*** Opening of PROVIDED INFORMATION ***

(* ===== verification/_CoqProject ===== *)
-Q . S2P
Prelude.v
Text.v
Json.v
Crates.v
Reference.v
Event.v
Idempotency.v
Net.v
Config.v
Debug.v
CoreTests.v
Process.v
Outage.v
Schema.v
Store.v
Fixtures.v
StoreSpec.v
ClaimSpec.v
History.v
AdmitTx.v
Winner.v
Api.v
ApiSpec.v
Request.v
Reader.v
RequestSpec.v
Runtime.v
RuntimeSpec.v
System.v
Progress.v
Main.v
TestSupport.v
TestDatabases.v
Gated.v
ApiTests.v
WorkerTests.v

*** Close of PROVIDED INFORMATION ***

* [WORK TASK] From the line containing "TestSupport.v" down to the end of the listing above, return each line exactly as it appears and nothing more.

* [ANSWER]
TestSupport.v
TestDatabases.v
Gated.v
ApiTests.v
WorkerTests.v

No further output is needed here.